Using the data below, show every line where the word "lift" occurs.

==== EXTRACTED MATERIAL

(* ===== verification/Importer.v ===== *)
(** Bringing a file or a tree of the device into a vault (internal/importer): the walk,
    what it leaves out, the progress it reports, and the table of running jobs.

    The context is cancelled from some moment on; links and special files are not part
    of the disk.  What rsync is installed (internal/rsyncput) is told by [Rsync]. *)
From S2P Require Export Trees UserPath.
Local Open Scope Z_scope.

(** ** Data *)

(** internal/importer/importer.go:22-28 [Options] *)
Record ImportOptions : Type := mkImportOptions {
  io_VirtualPath : string; io_DryRun : bool; io_Method : string; io_RsyncBinary : string; io_SkipExisting : bool }.
(** internal/importer/importer.go:41-48 [Progress]: its int64 counters *)
Record Counts : Type := mkCounts {
  FilesScanned : Z; FilesImported : Z; FilesSkipped : Z; DirsScanned : Z; DirsCreated : Z; BytesScanned : Z; BytesImported : Z;
  Errors : Z }.
(** internal/importer/importer.go:30-52 [Progress]; no [FinishedAt] is the zero time. *)
Record Progress : Type := mkProgress {
  pg_JobID : string; pg_Status : string; pg_SourcePath : string; pg_VirtualPath : string; pg_CanonicalPath : string;
  pg_Method : string; pg_DryRun : bool; pg_StartedAt : Z; pg_UpdatedAt : Z; pg_FinishedAt : option Z; pg_Counts : Counts;
  pg_CurrentPath : string; pg_LastError : string; pg_Samples : list string }.

Definition no_counts : Counts := mkCounts 0 0 0 0 0 0 0 0.
(** Counters of things met stay far below 2^63; sums of sizes wrap. *)
Definition plus_counts (a b : Counts) : Counts :=
  mkCounts (FilesScanned a + FilesScanned b) (FilesImported a + FilesImported b) (FilesSkipped a + FilesSkipped b)
    (DirsScanned a + DirsScanned b) (DirsCreated a + DirsCreated b) (wrap64 (BytesScanned a + BytesScanned b))
    (wrap64 (BytesImported a + BytesImported b)) (Errors a + Errors b).
Definition one_error : Counts := mkCounts 0 0 0 0 0 0 0 1.
Definition one_skipped : Counts := mkCounts 0 0 1 0 0 0 0 0.
Definition one_dir : Counts := mkCounts 0 0 0 1 0 0 0 0.
Definition one_created : Counts := mkCounts 0 0 0 0 1 0 0 0.
Definition one_scanned (size : Z) : Counts := mkCounts 1 0 0 0 0 size 0 0.
Definition one_imported (size : Z) : Counts := mkCounts 0 1 0 0 0 0 size 0.

(** Assignments to fields. *)
Definition count (p : Progress) (c : Counts) : Progress :=
  mkProgress (pg_JobID p) (pg_Status p) (pg_SourcePath p) (pg_VirtualPath p) (pg_CanonicalPath p) (pg_Method p) (pg_DryRun p) (pg_StartedAt p)
    (pg_UpdatedAt p) (pg_FinishedAt p) (plus_counts (pg_Counts p) c) (pg_CurrentPath p) (pg_LastError p) (pg_Samples p).
Definition set_LastError (p : Progress) (e : err) : Progress :=
  mkProgress (pg_JobID p) (pg_Status p) (pg_SourcePath p) (pg_VirtualPath p) (pg_CanonicalPath p) (pg_Method p) (pg_DryRun p) (pg_StartedAt p)
    (pg_UpdatedAt p) (pg_FinishedAt p) (pg_Counts p) (pg_CurrentPath p) (err_text e) (pg_Samples p).
Definition set_CurrentPath (p : Progress) (c : string) : Progress :=
  mkProgress (pg_JobID p) (pg_Status p) (pg_SourcePath p) (pg_VirtualPath p) (pg_CanonicalPath p) (pg_Method p) (pg_DryRun p) (pg_StartedAt p)
    (pg_UpdatedAt p) (pg_FinishedAt p) (pg_Counts p) c (pg_LastError p) (pg_Samples p).
Definition set_paths (p : Progress) (src base : string) : Progress :=
  mkProgress (pg_JobID p) (pg_Status p) src (pg_VirtualPath p) base (pg_Method p) (pg_DryRun p) (pg_StartedAt p)
    (pg_UpdatedAt p) (pg_FinishedAt p) (pg_Counts p) (pg_CurrentPath p) (pg_LastError p) (pg_Samples p).
Definition set_UpdatedAt (p : Progress) (t : Z) : Progress :=
  mkProgress (pg_JobID p) (pg_Status p) (pg_SourcePath p) (pg_VirtualPath p) (pg_CanonicalPath p) (pg_Method p) (pg_DryRun p) (pg_StartedAt p)
    t (pg_FinishedAt p) (pg_Counts p) (pg_CurrentPath p) (pg_LastError p) (pg_Samples p).
Definition set_finished (p : Progress) (status : string) (t : Z) : Progress :=
  mkProgress (pg_JobID p) status (pg_SourcePath p) (pg_VirtualPath p) (pg_CanonicalPath p) (pg_Method p) (pg_DryRun p) (pg_StartedAt p)
    (pg_UpdatedAt p) (Some t) (pg_Counts p) (pg_CurrentPath p) (pg_LastError p) (pg_Samples p).
Definition set_JobID (p : Progress) (id : string) : Progress :=
  mkProgress id (pg_Status p) (pg_SourcePath p) (pg_VirtualPath p) (pg_CanonicalPath p) (pg_Method p) (pg_DryRun p) (pg_StartedAt p)
    (pg_UpdatedAt p) (pg_FinishedAt p) (pg_Counts p) (pg_CurrentPath p) (pg_LastError p) (pg_Samples p).
(** internal/importer/importer.go:337-341 [addSample] *)
Definition addSample (p : Progress) (vp : string) : Progress :=
  mkProgress (pg_JobID p) (pg_Status p) (pg_SourcePath p) (pg_VirtualPath p) (pg_CanonicalPath p) (pg_Method p) (pg_DryRun p) (pg_StartedAt p)
    (pg_UpdatedAt p) (pg_FinishedAt p) (pg_Counts p) (pg_CurrentPath p) (pg_LastError p)
    (if (length (pg_Samples p) <? 10)%nat then pg_Samples p ++ [vp] else pg_Samples p).
Definition failed_with (p : Progress) (e : err) : Progress := set_LastError (count p one_error) e.

(** ** The choice of a method *)

(** What [rsyncput.Inspect] finds, as far as the importer reads it. *)
Record RsyncStatus : Type := mkRsyncStatus { ry_Available : bool; ry_Error : string; ry_Installed : bool; ry_RuntimeOK : bool }.
Class Rsync := { rsync_Inspect : nat → string → RsyncStatus }.

(** internal/importer/importer.go:306-319 [normalizeMethod] *)
Definition normalizeMethod `{GoUnicode} (method : string) : string :=
  let m := to_lower (trim_space method) in
  if String.eqb m "" then "native"
  else if String.eqb m "managed-rsync" || String.eqb m "system-rsync" || String.eqb m "rsync" then m
  else if String.eqb m "auto" || String.eqb m "native" then "native"
  else m.

Section importer.
Context `{GoUnicode} `{AEAD} `{Env} `{Platform} `{Host} `{Rsync} `{JSON ManifestRecord} `{JSON Index} (v : Vault).
(** [ctx.Err()], by the number of the call. *)
Context (ctx_err : nat → option err).
Definition ctx_done : M (option err) := gets (fun s => ctx_err (st_tick s)).

(** internal/importer/importer.go:321-335 [preflight] *)
Definition preflight (method binary : string) : M unit :=
  n ← gets st_tick;
  if String.eqb method "managed-rsync" then
    let st := rsync_Inspect n "" in
    if negb (ry_Installed st) || negb (ry_RuntimeOK st)
    then fail (ENew "managed rsync is not installed or failed verification; use native large import or install managed rsync")
    else mret tt
  else if String.eqb method "system-rsync" || String.eqb method "rsync" then
    if negb (ry_Available (rsync_Inspect n binary)) then fail (ENew "system rsync is not available: %s") else mret tt
  else mret tt.

(** internal/importer/importer.go:298-304 [baseVirtualPath] *)
Definition baseVirtualPath (src requested : string) : result string :=
  let vp := trim_space requested in
  NormalizeContentPath (if String.eqb vp "" then path_base src else vp).

(** The progress, and what was reported of it so far: the closures [emit] and [finish]
    share the variable. *)
Definition Told : Type := Progress * list Progress.
(** internal/importer/importer.go:118-123 [ImportPath]: [emit] *)
Definition emit (x : Told) : M Told := t ← now; let p := set_UpdatedAt x.1 t in mret (p, x.2 ++ [p]).
(** internal/importer/importer.go:124-132 [ImportPath]: [finish] *)
Definition finish (status : string) (e : option err) (x : Told) : M Told :=
  t ← now;
  let p := match e with Some e => set_LastError x.1 e | None => x.1 end in
  emit (set_finished p status t, x.2).

(** ** One file *)

(** [FileInfo] finds a file of this size. *)
Definition already_there (vp : string) (size : Z) : M bool :=
  r ← try (FileInfo v vp);
  mret (match r with Ok (rec, ok) => ok && (fr_Size rec =? size) | Err _ => false end).

(** internal/importer/importer.go:268-296 [importOneFile].  The progress is passed by
    value: what it counts is counted in a copy, the second part of the result, while
    [emit] and [finish] report the caller's. *)
Definition importOneFile (src : fpath) (vp : string) (size : Z) (opts : ImportOptions) (x : Told) : M (Told * Progress) :=
  c ← ctx_done;
  match c with
  | Some e => x ← finish "cancelled" (Some e) x; mret (x, x.1)
  | None =>
      let prog := set_CurrentPath (count x.1 (one_scanned size)) vp in
      if io_DryRun opts then y ← finish "completed" None x; mret (y, addSample prog vp)
      else
        there ← (if io_SkipExisting opts then already_there vp size else mret false);
        if there : bool then y ← finish "completed" None x; mret (y, count prog one_skipped)
        else
          r ← try (PutPath v src vp);
          match r with
          | Err e => y ← finish "failed" (Some e) x; mret (y, count prog one_error)
          | Ok _ =>
              y ← emit x;
              y ← finish "completed" None y;
              mret (y, addSample (count prog (one_imported size)) vp)
          end
  end.

(** ** A tree *)

(** internal/importer/importer.go:216-254 [ImportPath]: an entry that is taken *)
Definition import_entry (p : fpath) (vp : string) (size : option Z) (opts : ImportOptions) (x : Told) : M Told :=
  match size with
  | None =>
      let x := (count x.1 one_dir, x.2) in
      x ← (if io_DryRun opts then mret x
           else r ← try (EnsureDirectory v vp);
                mret (match r with Err e => (failed_with x.1 e, x.2) | Ok _ => (count x.1 one_created, x.2) end));
      emit x
  | Some n =>
      let x := (set_CurrentPath (count x.1 (one_scanned n)) vp, x.2) in
      if io_DryRun opts then emit (addSample x.1 vp, x.2)
      else
        there ← (if io_SkipExisting opts then already_there vp n else mret false);
        if there : bool then emit (count x.1 one_skipped, x.2)
        else
          r ← try (PutPath v p vp);
          emit (match r with
                | Err e => (failed_with x.1 e, x.2)
                | Ok _ => (addSample (count x.1 (one_imported n)) vp, x.2)
                end)
  end.

(** [d.Info()]: the size, none of a directory. *)
Definition entry_info (p : fpath) (isDir : bool) : M (option Z) :=
  if isDir then _ ← os_Quiet; mret None else f ← os_Info p; mret (Some (Z.of_nat (length (f_data f)))).

(** internal/importer/importer.go:162-255 [ImportPath]: the function called on each entry *)
Definition import_step (src : fpath) (base : string) (opts : ImportOptions) (x : Told) (p : fpath) (isDir : bool) (walkErr : option err)
    : M (Told * option err) :=
  match walkErr with
  | Some e => x ← emit (failed_with x.1 e, x.2); mret (x, None)
  | None =>
      c ← ctx_done;
      match c with
      | Some e => mret (x, Some e)
      | None =>
          let name := base_of p in
          if isDir && (String.eqb name ".git" || bool_decide (p = v_MetaRoot v)) then mret (x, Some SkipDir)
          else if IsInternalVirtualPath name then
            if isDir then mret (x, Some SkipDir) else mret ((count x.1 one_skipped, x.2), None)
          else
            i ← try (entry_info p isDir);
            match i with
            | Err e => x ← emit (failed_with x.1 e, x.2); mret (x, None)
            | Ok size =>
                match drop (length src) p with
                | [] => mret (x, None)
                | rel => x ← import_entry p (path_join (base :: rel)) size opts x; mret (x, None)
                end
            end
      end
  end.

(** internal/importer/importer.go:155-266 [ImportPath]: a directory *)
Definition import_tree (src : fpath) (base : string) (opts : ImportOptions) (x : Told) : M Told :=
  r ← (if io_DryRun opts then mret (Ok x)
       else d ← try (EnsureDirectory v base);
            mret (match d with Err e => Err e | Ok _ => Ok (count x.1 one_created, x.2) end));
  match r with
  | Err e => finish "failed" (Some e) x
  | Ok x =>
      '(x, e) ← WalkDir (import_step src base opts) x src;
      match e with
      | Some e =>
          c ← ctx_done;
          match c with Some e => finish "cancelled" (Some e) x | None => finish "failed" (Some e) x end
      | None => if 0 <? Errors (pg_Counts x.1) then finish "completed-with-errors" None x else finish "completed" None x
      end
  end.

(** internal/importer/importer.go:114-266 [ImportPath]: the result, and the progress
    reported on the way. *)
Definition ImportPath (sourcePath : string) (opts : ImportOptions) : M Told :=
  t ← now;
  let x := (mkProgress "" "running" sourcePath (io_VirtualPath opts) "" (normalizeMethod (io_Method opts)) (io_DryRun opts) t t None
              no_counts "" "" [], []) in
  r ← try (src ← lift (Abs sourcePath);
           _ ← preflight (normalizeMethod (io_Method opts)) (io_RsyncBinary opts);
           d ← os_IsDir (dir_segs src);
           base ← lift (baseVirtualPath src (io_VirtualPath opts));
           mret (src, d, base));
  match r with
  | Err e => finish "failed" (Some e) x
  | Ok (src, isDir, base) =>
      x ← emit (set_paths x.1 src base, x.2);
      if isDir : bool then import_tree (dir_segs src) base opts x
      else
        n ← gets (fun s => match st_files s !! dir_segs src with Some f => Z.of_nat (length (f_data f)) | None => 0 end);
        '(x, _) ← importOneFile (dir_segs src) base n opts x;
        mret x
  end.
End importer.

(** ** The jobs *)

(** internal/importer/importer.go:60-64 [jobs]: the table and the counter; a job is its
    progress, and whether it was cancelled *)
Record Jobs : Type := mkJobs { jb_jobs : gmap string (Progress * bool); jb_nextID : Z }.

Section jobs.
Context `{GoUnicode}.
(** internal/importer/importer.go:66-85 [Start]: up to the goroutine, which reports by
    [update] and ends by [job_done] *)
Definition Start (now_ : Z) (sourcePath : string) (opts : ImportOptions) (j : Jobs) : result (string * Jobs) :=
  if String.eqb (trim_space sourcePath) "" then Err (ENew "source path is required")
  else
    let n := wrap64 (jb_nextID j + 1) in
    let id := "import-" +:+ itoa n in
    let p := mkProgress id "queued" sourcePath (io_VirtualPath opts) "" (normalizeMethod (io_Method opts)) (io_DryRun opts) now_ now_ None
               no_counts "" "" [] in
    Ok (id, mkJobs (<[id := (p, false)]> (jb_jobs j)) n).
End jobs.
(** internal/importer/importer.go:87-92 [Get] *)
Definition Get (id : string) (j : Jobs) : option (Progress * bool) := jb_jobs j !! id.
Definition change_job (f : Progress * bool → Progress * bool) (id : string) (j : Jobs) : Jobs := mkJobs (alter f id (jb_jobs j)) (jb_nextID j).
(** internal/importer/importer.go:94-99 [Job.Cancel] *)
Definition Cancel : string → Jobs → Jobs := change_job (fun pb => (pb.1, true)).
(** internal/importer/importer.go:107-112 [Job.update] *)
Definition update (p : Progress) : string → Jobs → Jobs := change_job (fun pb => (set_JobID p (pg_JobID pb.1), pb.2)).
(** internal/importer/importer.go:76-83 [Start]: the end of the goroutine *)
Definition job_done (res : Progress) (id : string) : Jobs → Jobs := change_job (fun pb => (set_JobID res id, pb.2)) id.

========

# OUTPUT
  r ← try (src ← lift (Abs sourcePath);
           base ← lift (baseVirtualPath src (io_VirtualPath opts));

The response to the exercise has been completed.